A operação do governo que visava combater fraudes no pagamento de benefícios infantis revelou falhas graves em dados usados pela HMRC. O esquema, apoiado em registros de viagem do Home Office, levou milhares de famílias a terem o benefício infantil suspenso indevidamente. A instituição responsável por fiscalizar gastos públicos, o National Audit Office (NAO), abriu uma investigação para entender como o programa foi desenhado e implementado.
Segundo as informações, o HMRC baseou a estratégia em dados de viagens que registravam apenas saídas, com frequência de registros de retorno ausente. Em muitos casos, viagens nunca foram realizadas, ou não houve retorno registrado, o que alimentou acusações de emigrar e sacar o benefício de fora do Reino Unido. Casos isolados envolvendo pessoas que não viajaram, como uma mãe cuja filha teve um ataque epiléptico no portão de embarque, foram citados como exemplos.
Entre julho e outubro do ano anterior, o HMRC suspendeu pagamentos de 23.794 famílias como parte de um crackdown anti-fraude. Em mais de 17 mil casos, as famílias foram consideradas legítimas ao final; 1.019 identificaramm como inválidas, representando 4,3% das revisões. O número de casos legítimos deve crescer à medida que mais itens forem encerrados pela apuração.

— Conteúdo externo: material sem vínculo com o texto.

(* ===== verification/TrapProps.v ===== *)
(** * System calls and page faults: theorems

    The outcomes of the messages between environments, the errors of the calls
    that name an environment, and the page-fault upcall. *)
From S2P Require Import Prelude Layout Mem CString Printf Console Kern Pmap PmapFree Vm EnvMod EnvProps TrapMod KernInv.

(** ** Runs of short computations *)
Lemma the_curenv_eq k c : curenv k = Some c -> the_curenv k = Ret c k.
Proof. intros Hc. unfold the_curenv. krun. by rewrite Hc. Qed.
Lemma with_env_eq {A} envid chk (err : A) body k r :
  envid2env envid chk k = Ret r k ->
  with_env envid chk err body k =
  match r with
  | None => Ret err k
  | Some None => Crash "curenv is null"
  | Some (Some e) => body e k
  end.
Proof. intros E. unfold with_env. krun. rewrite E. by destruct r as [[e|]|]. Qed.
(** The identifier of an existing environment resolves to its slot. *)
Lemma envid2env_id k e : wf k -> slot_ok e -> env_status (envs_at k e) <> ENV_FREE ->
  envid2env (env_id (envs_at k e)) false k = Ret (Some (Some e)) k.
Proof.
  intros [[Ht _] _] He Hfr. destruct (Ht e He) as [_ _ Hs _]. destruct (Hs Hfr) as [Hid Hx].
  unfold envid2env. krun. rewrite (proj2 (Z.eqb_neq _ 0)) by lia. rewrite Hx.
  rewrite (proj2 (Z.eqb_neq _ _) Hfr), Z.eqb_refl. done.
Qed.

(** ** Messages *)

(** The receiver after [sys_ipc_recv], and after a value has been sent to it. *)
Definition receiving (ev : Env) (dstva : Z) : Env :=
  ev {{ env_ipc_recving := true; env_ipc_dstva := dstva; env_status := ENV_NOT_RUNNABLE }}.
Definition delivered (ev : Env) (from value : Z) : Env :=
  ev {{ env_ipc_recving := false; env_ipc_from := from; env_ipc_value := value;
        env_status := ENV_RUNNABLE; env_tf -> tf_regs -> reg_eax := 0 }}.

Lemma ipc_send_value k c e envid value srcva perm :
  curenv k = Some c -> c <> e -> envid2env envid false k = Ret (Some (Some e)) k ->
  env_ipc_recving (envs_at k e) = true -> UTOP <= srcva ->
  sys_ipc_try_send envid value srcva perm k =
  Ret 0 (put_env k e (delivered (envs_at k e) (env_id (envs_at k c)) value)).
Proof.
  intros Hc Hne He Hr Hs. unfold sys_ipc_try_send. rewrite (with_env_eq _ _ _ _ _ _ He).
  krun. rewrite Hr. cbn [negb]. cbv iota. rewrite (proj2 (Z.ltb_ge _ _) Hs).
  set (k1 := put_env k e ((envs_at k e) {{ env_ipc_recving := false }})).
  change (k {{ envs := <[e := (envs_at k e) {{ env_ipc_recving := false }}]> (envs k) }}) with k1.
  rewrite (the_curenv_eq k1 c Hc).
  assert (Hk1 : envs_at k1 c = envs_at k c) by (unfold k1; by rewrite envs_at_put_env, decide_False).
  assert (Hk2 : envs_at k1 e = (envs_at k e) {{ env_ipc_recving := false }})
    by (unfold k1; by rewrite envs_at_put_env, decide_True).
  cbv iota. rewrite Hk1, Hk2. f_equal. unfold k1, put_env. destruct k as [k1' k2' k3' k4' k5' k6' k7' k8' en].
  ksimp. by rewrite insert_insert_eq.
Qed.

A investigação do NAO vai analisar a estratégia, governança e implementação do sistema de dados, bem como a gestão de riscos durante a adoção da ferramenta. Parlamentares e autoridades têm pedido maior transparência sobre como os dados foram usados e quem sabia das limitações.
Entre os interessados, Andrew Snowden, deputado conservador, comentou que a falta de transparência desde o início gerou dúvidas sobre o alcance do problema e sobre quem informou decisões que impactaram milhares de famílias. A partir dessas informações, o NAO deverá apresentar uma visão independente sobre a eficácia do programa.

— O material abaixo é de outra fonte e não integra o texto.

Lemma write_wait_safe fuel fd (Q : option Z -> wlocal -> Prop) m w lo :
  0 <= w -> w + 32 < 2 ^ 31 ->
  (forall lo', Q (Some 0) (mkWl m w lo' None)) ->
  (forall lo', w < lo' + 32 -> lo' <= w -> Q None (mkWl m w lo' None)) ->
  safe writer (devpipe_write_wait thisenv fuel fd pgw) Q (mkWl m w lo None).
Proof.
  intros Hw Hmx H0 Hn. revert lo. induction fuel as [|f IH]; intros lo; [done|]. cbn [devpipe_write_wait].
  apply safe_bind, safe_uld32. left. split; [done|]. apply safe_bind, safe_uld32. right. left.
  split; [done|]. cbn. intros r Hr Hr0 Hr32. unfold PIPEBUFSIZ. rewrite u32_small by lia.
  destruct (Z.ltb_spec w (r + 32)) as [Hlt|Hge]; [apply safe_ret, Hn; lia|].
  apply safe_bind, safe_pipeisclosed; [exact writer_this|]. intros c. cbv beta.
  destruct c; [by apply safe_ret, H0|]. split; [done|]. intros _. apply IH.
Qed.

Documentos internos, obtidos pelo site The Detail, indicam que autoridades consideraram a parceria de dados com o Home Office bem-sucedida, mesmo diante de suspensões em massa de benefícios. Um relatório interno, enviado ao Gabinete do Congresso, indicou que a troca de dados funcionava conforme o esperado e que a apuração podia ter cesado parte das negações, com a previsão de que cerca de 64% dos casos seriam considerados inelegíveis.

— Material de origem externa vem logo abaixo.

(* ===== verification/Ustdio.v ===== *)
(** * Formatted output and line input of programs: src/src/stdio.c with __FOR_USER__

    [Printf.v] models the formatter as a function; here its characters go
    through [fputch] to a descriptor, and [readline] reads descriptor 0. *)
From S2P Require Import Prelude Layout Mem CString Printf Console Kern User Fd.

(** An argument of [printf]: a number, or the address of a string. *)
Inductive uarg : Type :=
| AInt (z : Z)
| AStr (p : Z).
Fixpoint uload_str (fuel : nat) (p : Z) : uprog (list Z) :=
  match fuel with
  | O => UFuel
  | S f => c ← uld8 p; if c =? 0 then mret [] else l ← uload_str f (p + 1); mret (c :: l)
  end.
Fixpoint load_args (fuel : nat) (args : list uarg) : uprog (list varg) :=
  match args with
  | [] => mret []
  | AInt z :: args' => r ← load_args fuel args'; mret (VInt z :: r)
  | AStr p :: args' =>
      s ← (if p =? 0 then mret None else l ← uload_str fuel p; mret (Some l));
      r ← load_args fuel args'; mret (VStr s :: r)
  end.

Section program.
Context (thisenv fsenv fsipcbuf buf128 : Z).

(** [pbuf] is the array of [struct fprintbuf]; its other fields are locals. *)
Context (pbuf : Z).
Definition uwritebuf (fuel : nat) (fd idx result error : Z) : uprog (Z * Z) :=
  if error >? 0 then
    r ← write thisenv fsenv fsipcbuf buf128 fuel fd pbuf idx;
    mret (if r >? 0 then result + r else result,
          if negb (r =? idx) then (if r <? 0 then r else 0) else error)
  else mret (result, error).
Fixpoint ufputs (fuel : nat) (fd idx result error : Z) (cs : list Z) : uprog Z :=
  match cs with
  | [] =>
      re ← (if idx >? 0 then uwritebuf fuel fd idx result error else mret (result, error));
      mret (if negb (fst re =? 0) then fst re else snd re)
  | c :: cs' =>
      ust8 (pbuf + idx) c;;
      if idx + 1 =? 256 then
        re ← uwritebuf fuel fd 256 result error; ufputs fuel fd 0 (fst re) (snd re) cs'
      else ufputs fuel fd (idx + 1) result error cs'
  end.
Definition uvfprintf (fuel : nat) (fd : Z) (fmt : string) (args : list uarg) : uprog Z :=
  ap ← load_args fuel args;
  match format fuel (str_codes fmt) ap with
  | FDone cs => ufputs fuel fd 0 0 1 cs
  | _ => UFuel
  end.
Definition uprintf (fuel : nat) (fmt : string) (args : list uarg) : uprog unit :=
  uvfprintf fuel 1 fmt args;; mret tt.

(** [readline]: [line] is its static buffer, [tmp] the byte of [getchar] and
    [cputchar]. *)
Context (line tmp : Z).
Fixpoint ureadline_loop (fuel : nat) (echoing : bool) (i : Z) : uprog Z :=
  match fuel with
  | O => UFuel
  | S f =>
      let echo c := if echoing then cputchar tmp c else mret tt in
      c ← getchar thisenv fsenv fsipcbuf fuel tmp;
      if c <? 0 then
        (if negb (c =? - E_EOF) then uprint "read error: %e" [c] else mret tt);; mret 0
      else if (c =? 8) || (c =? 127) then
        if i >? 0 then echo 8;; ureadline_loop f echoing (i - 1) else ureadline_loop f echoing i
      else if (c >=? 32) && (i <? BUFLEN - 1) then
        echo c;; ust8 (line + i) c;; ureadline_loop f echoing (i + 1)
      else if (c =? 10) || (c =? 13) then echo 10;; ust8 (line + i) 0;; mret line
      else ureadline_loop f echoing i
  end.
Definition ureadline (fuel : nat) (prompt : Z) : uprog Z :=
  (if negb (prompt =? 0) then uvfprintf fuel 1 "%s" [AStr prompt];; mret tt else mret tt);;
  echoing ← iscons 0;
  ureadline_loop fuel (negb (echoing =? 0)) 0.
End program.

Ao fim de novembro, no entanto, os números indicados pela HMRC mostraram o oposto: pelo menos 63% dos casos eram considerados legítimos, chegando a 71% até dezembro. A HMRC não divulgou novos dados desde então, alimentando questionamentos sobre a real dimensão dos impactos do programa.
O HMRC afirmou que, diante das falhas, está revisando a abordagem, afastando a prática inicial de suspender benefícios antes de comprovação de fraude. Em carta ao comitê do Tesouro, o secretário permanente John-Paul Marks informou que houve um redesenho do processo e que um grupo de supervisão acompanhará a evolução, com foco em dados de viagens internacionais e na melhoria contínua dos procedimentos. A previsão é atualizar o comitê na próxima sessão, com base nas conclusões da avaliação do NAO.